After the GDR's People's Chamber decided to accept Soviet Jews in 1990, the Junges gave a reading at a charity event in December 1990 to support the Soviet Jews who had immigrated. Later, they also gave a reading as part of the Week of Brotherhood, which was organized by the Society for Christian-Jewish Cooperation.
In the 1990s, many Dresden residents discussed the possible reconstruction of the Frauenkirche. Only a few remembered that there had also been a synagogue in Dresden that had been destroyed during the November pogroms of 1938. Not even a ruin remained of it. For Karl-Friedrich Junge and other non-Jewish activists, it was a need and an obligation to build a new synagogue for the Jews of Dresden. Their motto was: First the synagogue was destroyed by Germans - then the Frauenkirche by the war that started in Germany. Therefore, a new synagogue must be built in front of the Frauenkirche.
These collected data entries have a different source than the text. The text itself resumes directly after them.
(* ===== verification/DeliveryLoop.v ===== *)
(** * The delivery loop

    Users, reconcilers and the writers of runtime state work on the same tables.
    This file interleaves them: claims and decisions of any number of
    reconcilers, committed user actions and approvals, actions on deployments and
    deletions of targets, reports of agents, and changes of connections, labels and
    deployments.  The fence orders them. *)

From Stdlib Require Import ZArith Lia.
From S2P Require Import Prelude Enums State SafeConv GoSort GoStrings External Validation Model Types.
From S2P Require Import Overrides RolloutTypes Planner PlannerFacts Scheduler SchedulerFacts SchedulerCorrect.
From S2P Require Import Maintenance AsyncOp DeliveryStore Control ControlFacts Reconciler ReconcilerFacts.
From S2P Require Import StatusIngest StatusIngestFacts DeploymentControl DeploymentControlFacts.
From stdpp Require Import base gmap strings list.
Import Model RolloutTypes Planner Scheduler AsyncOp DeliveryStore Control Reconciler ReconcilerFacts.

Open Scope Z_scope.

Module DeliveryLoop.

(** ** Leases under interleaving *)

(** From one table to the next the fence of a rollout goes up, or it stays and
    the lease stays or is given up. *)
Definition ebbs (row row' : RolloutRow) : Prop :=
  row_FencingGeneration row < row_FencingGeneration row' \/
  row_FencingGeneration row = row_FencingGeneration row' /\
  (row_LeaseExpiresAt row' = row_LeaseExpiresAt row \/ row_LeaseExpiresAt row' = None).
So it was only natural that the Junges and their professional experience would support the support association for the construction of the new synagogue on Hasenberg. On the one hand, it was about taking the idea of a new synagogue out of the shadow of the towering Frauenkirche, and on the other hand, it was about raising money for the construction. In 1997, the support association held the first of around 30 benefit concerts. These mostly took place in the lower church of the Frauenkirche. Friedrich-Wilhelm Junge also opened the stage of the Theaterkahn (Dresdner Brettl), which he managed, for benefit events. In 1998, he celebrated his 60th birthday on his theater barge in aid of the synagogue construction.
The inner courtyard of the synagogue is planted with a grove of plane trees. The first plane tree was planted by the Junge couple. With the inauguration of the synagogue on November 9, 2001, their wish came true: a synagogue for Dresden's Jews - even before the consecration of the Frauenkirche.
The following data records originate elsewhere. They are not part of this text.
(** X13.  [_fmt_age] shows an age in minutes rounded down to whole hours:
    the text names [d] days and [h] hours with [h] below 24 and the age at
    least [d] days [h] hours and less than one hour more, the days left out
    when there are none.  A negative age, like a missing one, gives no
    text. *)
Theorem fmt_age_whole_hours (mins : Z) :
  match _fmt_age (Some mins) with
  | Some text =>
      exists d h,
        0 <= d /\ 0 <= h < 24
        /\ d * 1440 + h * 60 <= mins < d * 1440 + h * 60 + 60
        /\ text = (if 1 <=? d then pretty d +:+ "d " +:+ pretty h +:+ "h"
                   else pretty h +:+ "h")
  | None => mins < 0
  end
  /\ _fmt_age None = None.
Proof.
  split; [|reflexivity]. unfold _fmt_age. destruct (Z.ltb_spec mins 0) as [Hn|Hp];
    [exact Hn|].
  destruct (div_mod_hours mins Hp) as (Hd & Hh & Hm).
  destruct (1 <=? mins `div` 1440) eqn:E;
    exists (mins `div` 1440), ((mins `mod` 1440) `div` 60); rewrite E; auto.
Qed.

End StatusFacts.


Lemma direction_text_beats_slope_witness :
  current_direction (P := utc_host) (JStr "NONE") rising_readings = Some EmptyString
  /\ compute_arrow_from_slope (P := utc_host) rising_readings = Some "↑"%string.
Proof.
  split; [|vm_compute; reflexivity].
  destruct (@direction_text_beats_slope utc_host "NONE"%string rising_readings)
    as (_ & _ & H & _); [discriminate|].
  apply H. reflexivity.
Defined.

Lemma target_range_units_and_defaults_witness :
  target_range_from_profile (P := utc_host) sample_profile
  = (72 / 18.01559, 180 / 18.01559)%float.
Proof.
  destruct (@target_range_units_and_defaults utc_host sample_profile sample_store)
    as [H _]; [reflexivity|].
  apply (H 72%float 180%float [] []); reflexivity.
Defined.

(** * Further properties of the basal series *)

Section BasalOverlays.

Context `{P : Platform}.

Lemma outside_window (tp : temp) (start end_ t : Z) :
  duration tp ≤ 0 \/ end_ < t_start tp \/ t_start tp + duration tp * MINUTE ≤ start ->
  t ∈ date_range start end_ -> in_window tp t = false.
Proof.
  intros H Ht. apply elem_of_date_range in Ht as (k & Hk & -> & Hle).
  apply not_true_is_false. rewrite in_window_iff. unfold MINUTE in *. lia.
Qed.

(** X14.  An overlay whose window holds no minute of the series is
    ignored, wherever it stands in the list, as long as pandas computes its
    end: one whose duration is zero or negative (as [split_events] builds it
    from a temp-basal record without [duration]), one that starts after
    [end_], and one that ends at or before [start].  A series returned with
    it is returned without it, and a series returned without it is returned
    with it unless the computation of its end raises.  The planned rate of a
    row never depends on the overlays. *)
Theorem overlay_without_minutes_is_ignored (plan : gmap Z float)
    (before after : list temp) (tp : temp) (start end_ : Z) :
  duration tp ≤ 0 \/ end_ < t_start tp \/ t_start tp + duration tp * MINUTE ≤ start ->
  (forall rows,
     build_basal_series plan (before ++ tp :: after) start end_ = Ok rows ->
     build_basal_series plan (before ++ after) start end_ = Ok rows
     /\ plan_u_per_h <$> rows = plan_at plan <$> date_range start end_)
  /\ (forall rows,
        timedelta_fault (t_start tp) (duration tp) = None ->
        build_basal_series plan (before ++ after) start end_ = Ok rows ->
        build_basal_series plan (before ++ tp :: after) start end_ = Ok rows)
  /\ (forall e,
        timedelta_fault (t_start tp) (duration tp) = Some e ->
        exists e', build_basal_series plan (before ++ tp :: after) start end_
                   = Raise e').
Proof.
  intros H.
  assert (Hsame : row_at plan (before ++ tp :: after) <$> date_range start end_
                  = row_at plan (before ++ after) <$> date_range start end_).
  { apply list_fmap_ext. intros i t Hi.
    pose proof (outside_window tp start end_ t H (list_elem_of_lookup_2 _ _ _ Hi)) as Hw.
    assert (He : forall a, overlay_rate (plan_at plan t) t a tp = a)
      by (intros a; unfold overlay_rate; rewrite Hw; reflexivity).
    unfold row_at, actual_at. rewrite !foldl_app. cbn [foldl].
    rewrite He. reflexivity. }
  split; [|split].
  - intros rows Hr.
    pose proof (build_basal_series_cases plan (before ++ tp :: after) start end_) as Hc.
    rewrite Hr in Hc. destruct Hc as (-> & Hd & Hall). split.
    + rewrite Hsame. apply build_basal_series_returns; [exact Hd|].
      rewrite Forall_app, Forall_cons in Hall. rewrite Forall_app. tauto.
    + rewrite <- list_fmap_compose. apply list_fmap_ext. intros i t _. reflexivity.
  - intros rows Hn Hr.
    pose proof (build_basal_series_cases plan (before ++ after) start end_) as Hc.
    rewrite Hr in Hc. destruct Hc as (-> & Hd & Hall).
    rewrite <- Hsame. apply build_basal_series_returns; [exact Hd|].
    rewrite Forall_app in Hall. rewrite Forall_app, Forall_cons. tauto.
  - intros e He.
    pose proof (build_basal_series_cases plan (before ++ tp :: after) start end_) as Hc.
    destruct (build_basal_series plan (before ++ tp :: after) start end_) as [rows|e'];
      [|eauto].
    exfalso. destruct Hc as (_ & _ & Hall).
    rewrite Forall_app, Forall_cons in Hall. destruct Hall as (_ & Hn & _). congruence.
Qed.

End BasalOverlays.

(** A cancelling record, of duration zero, between two overlays. *)
Lemma overlay_without_minutes_is_ignored_witness :
  exists rows,
    build_basal_series (P := utc_host) flat_plan
      ([low_temp] ++ {| t_start := T0 + 10 * MINUTE; duration := 0;
                        percent := PrimFloat.nan; absolute := 0 |} :: [bare_temp])
      T0 (T0 + 60 * MINUTE) = Ok rows
    /\ build_basal_series (P := utc_host) flat_plan ([low_temp] ++ [bare_temp])
         T0 (T0 + 60 * MINUTE) = Ok rows.
Proof.
  eexists. split; [vm_compute; reflexivity|].
  destruct (@overlay_without_minutes_is_ignored utc_host flat_plan [low_temp]
              [bare_temp]
              {| t_start := T0 + 10 * MINUTE; duration := 0;
                 percent := PrimFloat.nan; absolute := 0 |} T0 (T0 + 60 * MINUTE))
    as [H _]; [left; cbn; lia|].
  refine (proj1 (H _ _)). vm_compute. reflexivity.
Defined.

(** * Further properties of the classifier *)

Section Batches.

Context `{P : Platform}.

Lemma join_no_events_r (a : buckets) : join_buckets a no_events = a.
Proof. destruct a. unfold join_buckets. cbn. rewrite !app_nil_r. reflexivity. Qed.

Lemma join_buckets_assoc (a b c : buckets) :
  join_buckets (join_buckets a b) c = join_buckets a (join_buckets b c).
Proof. unfold join_buckets. cbn. rewrite !app_assoc. reflexivity. Qed.

Lemma temp_branch_join (acc : buckets) (t : record) (ts : Z) :
  temp_branch acc t ts = d ← temp_branch no_events t ts; Ok (join_buckets acc d).
Proof.
  unfold temp_branch.
  destruct (match t !! "duration"%string with None => Ok 0 | Some v => py_int v end)
    as [d|]; [|reflexivity].
  destruct (float_or_nan (get t "percent")) as [p|]; [|reflexivity].
  destruct (float_or_nan (get t "absolute")) as [a|]; [|reflexivity].
  destruct acc. cbn. unfold add_temp, join_buckets. cbn. rewrite !app_nil_r. reflexivity.
Qed.

Lemma carbs_part_join (acc : buckets) (t : record) (ts : Z) :
  carbs_part acc t ts = d ← carbs_part no_events t ts; Ok (join_buckets acc d).
Proof.
  unfold carbs_part. destruct (_ && _).
  - destruct (py_float _) as [g|]; [|reflexivity].
    destruct acc. cbn. unfold add_carb, join_buckets. cbn. rewrite !app_nil_r. reflexivity.
  - cbn. rewrite join_no_events_r. reflexivity.
Qed.

Lemma bolus_part_join (acc : buckets) (t : record) (ts : Z) (et t_type : string)
    (tags : list string) :
  bolus_part acc t ts et t_type tags
  = d ← bolus_part no_events t ts et t_type tags; Ok (join_buckets acc d).
Proof.
  unfold bolus_part. destruct (find_units t DOSE_KEYS) as [[u|]|]; cbn;
    [|rewrite join_no_events_r; reflexivity|reflexivity].
  destruct (positive_dose u); [|cbn; rewrite join_no_events_r; reflexivity].
  destruct acc, (smb_marked et t_type tags); cbn;
    unfold add_mini, add_big, join_buckets; cbn; rewrite !app_nil_r; reflexivity.
Qed.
He continued to support the Jewish community after that. For example, he immediately agreed to read a text at a memorial service for a murdered Jew.
Friedrich-Wilhelm Junge was not the only Dresden resident who campaigned for the reconstruction of the synagogue. But there were only a few well-known artists who were so committed to it.
On November 27, 2026, the new synagogue will be 25 years old. I hope that then, as was the case on the 20th anniversary, its construction will not be seen as a mere miracle. It was a miracle that was only made possible by personalities like Friedrich-Wilhelm Junge.